George Rose Smith, J.,

on rehearing. In a petition for rehearing the appellees make the point that even if our decision is correct the transfer of stock should be set aside only with respect to the appellant’s one-third interest. The case of Bell v. Wilson, 52 Ark. 171, 12 S. W. 328, 5 L. R. A. 370 (1889), is cited for the proposition that a fraudulent conveyance is nevertheless good not only between the parties but also against all the world except the defrauded creditors.
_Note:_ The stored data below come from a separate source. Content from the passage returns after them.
(** * scripts/template-processor.py: the template engine, embedded and verified

    The script rewrites a template string in four passes, each a call (or
    three calls) of Python's [re.sub] with a replacement callback that looks
    the captured name up in a dictionary.  This file embeds

    - the fragment of Python's backtracking regular expressions the four
      patterns are written in (literals, character classes, greedy and lazy
      repetition of a class, capture groups, back-references) and the
      [re.sub] loop, in module [Re];
    - the four patterns, the four callbacks and [process_template];
    - [load_variables_from_env] with [str.isupper];
    - [main], as the calls it makes to the library and the way it ends.

    A Python [str] is modelled by a Rocq [string] whose characters are the
    code points below 256; the character tables ([\w], upper, lower and
    title case) are Python's, read on that range. *)

From Stdlib Require Import Ascii.
From stdpp Require Import base strings gmap.

Local Open Scope char_scope.
Local Open Scope stdpp_scope.

(** ** Strings *)

(** [strip_prefix p s] is [Some rest] when [s = p +:+ rest]. *)
Fixpoint strip_prefix (p s : string) : option string :=
  match p with
  | EmptyString => Some s
  | String a p' =>
      match s with
      | String b s' => if Ascii.eqb a b then strip_prefix p' s' else None
      | EmptyString => None
      end
  end.

Definition is_empty (s : string) : bool :=
  match s with EmptyString => true | String _ _ => false end.

(** Code point of a character, and interval tests on it. *)
Definition code (c : ascii) : N := N_of_ascii c.

Definition between (lo hi : N) (c : ascii) : bool :=
  (lo <=? code c)%N && (code c <=? hi)%N.

Module Re.

(** ** The regular expressions of the script

    Repetition is only ever applied to a character class in the source
    ([\w+], [.*?], [[^}]+]), so [Repeat] takes a class. *)
Inductive regex : Type :=
| Eps
| Lit (c : ascii)
| Class (p : ascii → bool)
| Repeat (greedy : bool) (lo : nat) (p : ascii → bool)
| Group (n : nat) (r : regex)
| Backref (n : nat)
| Seq (r1 r2 : regex).

(** A run of literal characters. *)
Fixpoint lits (s : string) : regex :=
  match s with
  | EmptyString => Eps
  | String c s' => Seq (Lit c) (lits s')
  end.

(** [\w] on a [str] pattern: the alphanumeric characters and the
    underscore.  Below 256 these are the ASCII letters and digits, [_], and
    in the Latin-1 block the letters, the superscript digits and the
    fractions. *)
Definition is_word (c : ascii) : bool :=
  between 48 57 c || between 65 90 c || between 97 122 c
  || Ascii.eqb c "_"
  || N.eqb (code c) 170 || between 178 179 c || N.eqb (code c) 181
  || between 185 186 c || between 188 190 c
  || between 192 214 c || between 216 246 c || between 248 255 c.

(** [.]: every character but the newline, every character under
    [re.DOTALL]. *)
Definition dot (dotall : bool) (c : ascii) : bool :=
  dotall || negb (Ascii.eqb c "010").

(** [[^x]]: every character but [x] (the newline included). *)
Definition not_char (x : ascii) (c : ascii) : bool := negb (Ascii.eqb c x).

(** The groups captured so far. *)
Abbreviation groups := (gmap nat string).

(** A match object: the text matched and the groups that took part. *)
Record Match : Type := MkMatch { m_whole : string; m_groups : groups }.

(** [match.group(n)]. *)
Definition group (m : Match) (n : nat) : string :=
  match n with
  | O => m_whole m
  | S _ => default "" (m_groups m !! n)
  end.

(** ** The backtracking matcher

    Continuation passing: [k matched rest g] is the rest of the pattern,
    called with the text just matched, the input left and the groups; an
    answer [None] makes the matcher try its next alternative. *)
Section Matcher.
Context {R : Type}.

(** [p{lo,}]: as many characters as possible first. *)
Fixpoint rep_greedy (p : ascii → bool) (lo : nat) (s : string)
    (k : string → string → option R) : option R :=
  let stop := match lo with O => k "" s | S _ => None end in
  match s with
  | String c s' =>
      if p c then
        match rep_greedy p (pred lo) s' (λ m rest, k (String c m) rest) with
        | Some r => Some r
        | None => stop
        end
      else stop
  | EmptyString => stop
  end.
(** X18.  [onRequest] passes the request through, context and log untouched,
    when there is no body, when the content type is not JSON, and when the
    body is not an object that holds one of the unsupported parameters:
    text that does not parse, a number, a string, [null], an array, or an
    object without those keys. *)
Theorem onRequest_pass_through (c : Codec) (context : ProxyContext) :
  requestBody context = None
  ∨ has_json_content_type context = false
  ∨ (∀ buf m, requestBody context = Some buf →
       JSON_parse c (Buffer_toString c buf) = Ok (JObj m) →
       present_params m = []) →
  writes (onRequest c context) (Ok context) [].
Proof.
  intros Hcase lg. rewrite app_nil_r. by apply onRequest_unchanged.
Qed.

Lemma onRequest_pass_through_witness :
  writes (onRequest sample_codec number_request) (Ok number_request) [].
Proof.
  apply (onRequest_pass_through sample_codec number_request).
  right; right. intros buf m [= <-]. vm_compute. discriminate.
Defined.

(** What [onRequest] does to a JSON object that holds unsupported
    parameters. *)
Lemma onRequest_stripping (c : Codec) (context : ProxyContext) buf m lg :
  requestBody context = Some buf →
  has_json_content_type context = true →
  JSON_parse c (Buffer_toString c buf) = Ok (JObj m) →
  present_params m ≠ [] →
  onRequest c context lg
  = (Ok {| requestBody := Some (Buffer_from c (JSON_stringify c (JObj (stripped m))));
           headers :=
             <["content-length" :=
                 pretty (String.length
                           (Buffer_from c (JSON_stringify c (JObj (stripped m)))))]>
               (headers context) |},
     (lg ++ ["[request-sanitizer] Stripped unsupported params: "
             +:+ join ", " (present_params m)])%list).
Proof.
  intros Hbody Hjson Hparse Hpres. unfold onRequest.
  rewrite Hbody, Hjson. cbn [negb].
  unfold try_catch, mbind, M_bind, bind, lift.
  rewrite Hparse, strip_loop_obj. cbn [fst snd].
  by destruct (present_params m).
Qed.

(** X19.  When the body is a JSON object that holds unsupported parameters,
    [onRequest] replaces it by the serialisation of the object without
    them, every other key kept with its value, sets [content-length] to the
    size of the new body, leaves the other headers alone, and logs the
    names stripped, in the order of [UNSUPPORTED_PARAMS]. *)
Theorem onRequest_strips (c : Codec) (context : ProxyContext)
    (buf : string) (m : gmap string json) :
  requestBody context = Some buf →
  has_json_content_type context = true →
  JSON_parse c (Buffer_toString c buf) = Ok (JObj m) →
  present_params m ≠ [] →
  ∃ context' m' newBody,
    writes (onRequest c context) (Ok context')
      ["[request-sanitizer] Stripped unsupported params: "
       +:+ join ", " (present_params m)] ∧
    requestBody context' = Some newBody ∧
    newBody = Buffer_from c (JSON_stringify c (JObj m')) ∧
    (∀ k, m' !! k = if bool_decide (k ∈ UNSUPPORTED_PARAMS) then None else m !! k) ∧
    headers context' !! "content-length" = Some (pretty (String.length newBody)) ∧
    (∀ name, name ≠ "content-length" →
       headers context' !! name = headers context !! name).
Proof.
  intros Hbody Hjson Hparse Hpres.
  eexists _, (stripped m), _. split; [|split; [|split; [|split; [|split]]]].
  - intros lg. by apply (onRequest_stripping c context buf m).
  - done.
  - done.
  - apply stripped_lookup.
  - cbn [headers]. by rewrite lookup_insert_eq.
  - intros name Hname. cbn [headers]. by rewrite lookup_insert_ne.
Qed.

Lemma sample_present_params :
  present_params {[ "model" := JStr "gpt-5"; "reasoning" := JObj ∅;
                    "reasoningSummary" := JStr "auto" ]}
  = ["reasoningSummary"; "reasoning"].
Proof. by vm_compute. Qed.

Lemma onRequest_strips_witness :
  ∃ context' m' newBody,
    writes (onRequest sample_codec sample_request) (Ok context')
      ["[request-sanitizer] Stripped unsupported params: "
       +:+ join ", " (present_params
                        {[ "model" := JStr "gpt-5"; "reasoning" := JObj ∅;
                           "reasoningSummary" := JStr "auto" ]})] ∧
    requestBody context' = Some newBody ∧
    newBody = Buffer_from sample_codec (JSON_stringify sample_codec (JObj m')) ∧
    (∀ k, m' !! k
          = if bool_decide (k ∈ UNSUPPORTED_PARAMS) then None
            else ({[ "model" := JStr "gpt-5"; "reasoning" := JObj ∅;
                     "reasoningSummary" := JStr "auto" ]} : gmap string json) !! k) ∧
    headers context' !! "content-length" = Some (pretty (String.length newBody)) ∧
    (∀ name, name ≠ "content-length" →
       headers context' !! name = headers sample_request !! name).
Proof.
  apply (onRequest_strips sample_codec sample_request body_with_reasoning).
  - reflexivity.
  - vm_compute. reflexivity.
  - vm_compute. reflexivity.
  - rewrite sample_present_params. discriminate.
Defined.

(** X20.  Sanitizing is idempotent: when the new body reads back as the object
    that was serialised, [onRequest] on the context it left finds nothing
    to strip and leaves context and log untouched. *)
Theorem onRequest_idempotent (c : Codec) (context context' : ProxyContext)
    (buf : string) (m : gmap string json) (w : Log) :
  requestBody context = Some buf →
  has_json_content_type context = true →
  JSON_parse c (Buffer_toString c buf) = Ok (JObj m) →
  round_trip_on c (JObj (stripped m)) →
  writes (onRequest c context) (Ok context') w →
  writes (onRequest c context') (Ok context') [].
Proof.
  intros Hbody Hjson Hparse Hround Hfirst lg. rewrite app_nil_r.
  destruct (decide (present_params m = [])) as [Hnone|Hsome].
  - assert (context' = context) as ->.
    { specialize (Hfirst []).
      rewrite onRequest_unchanged in Hfirst; [by injection Hfirst|].
      right; right. intros buf' m' Hb Hp.
      rewrite Hbody in Hb. injection Hb as <-. rewrite Hparse in Hp.
      by injection Hp as <-. }
    apply onRequest_unchanged. right; right. intros buf' m' Hb Hp.
    rewrite Hbody in Hb. injection Hb as <-. rewrite Hparse in Hp.
    by injection Hp as <-.
  - specialize (Hfirst []).
    rewrite (onRequest_stripping c context buf m [] Hbody Hjson Hparse Hsome) in Hfirst.
    injection Hfirst as <- _.
    apply onRequest_unchanged. right; right. cbn [requestBody].
    intros buf' m' [= <-] Hp. unfold round_trip_on in Hround.
    rewrite Hround in Hp. injection Hp as <-.
    apply present_params_stripped.
Qed.

Lemma onRequest_idempotent_witness :
  writes (onRequest sample_codec
            {| requestBody := Some body_plain;
               headers := <["content-length" := "17"]> (headers sample_request) |})
    (Ok {| requestBody := Some body_plain;
           headers := <["content-length" := "17"]> (headers sample_request) |}) [].
Proof.
  apply (onRequest_idempotent sample_codec sample_request _ body_with_reasoning
           {[ "model" := JStr "gpt-5"; "reasoning" := JObj ∅;
              "reasoningSummary" := JStr "auto" ]}
           ["[request-sanitizer] Stripped unsupported params: reasoningSummary, reasoning"]).
  - reflexivity.
  - vm_compute. reflexivity.
  - vm_compute. reflexivity.
  - vm_compute. reflexivity.
  - intros lg. vm_compute. reflexivity.
Defined.

End SanitizerFacts.

(** ** The model flag of the Gemini plugin *)
Module GeminiPluginFacts.
Import JS JSString GeminiPlugin.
A statute adopted after the decision in the Bell case has been interpreted to reflect a legislative intention to assist the heirs of a fraudulent grantor. Ark. Stat. Ann. <§ 62-416 (1947), carried forward into the Probate Code, Ark. Stat. Ann. § 62-2402 (Supp. 1965); Ives v. Ives, 177 Ark. 1060, 9 S. W. 2d 1062 (1928); Moore v. Waldstein, 74 Ark. 273, 85 S. W. 416 (1905). Paul Rush’s heirs, however, are not parties to the present proceeding; so we are not in a position to render a final ruling upon the question now raised by the appellees. This is a matter that may be fully explored in further proceedings upon the remand of the case to the trial court, when, too, any other necessary parties may be brought into the case.

Rehearing denied.

Original opinion P. 706.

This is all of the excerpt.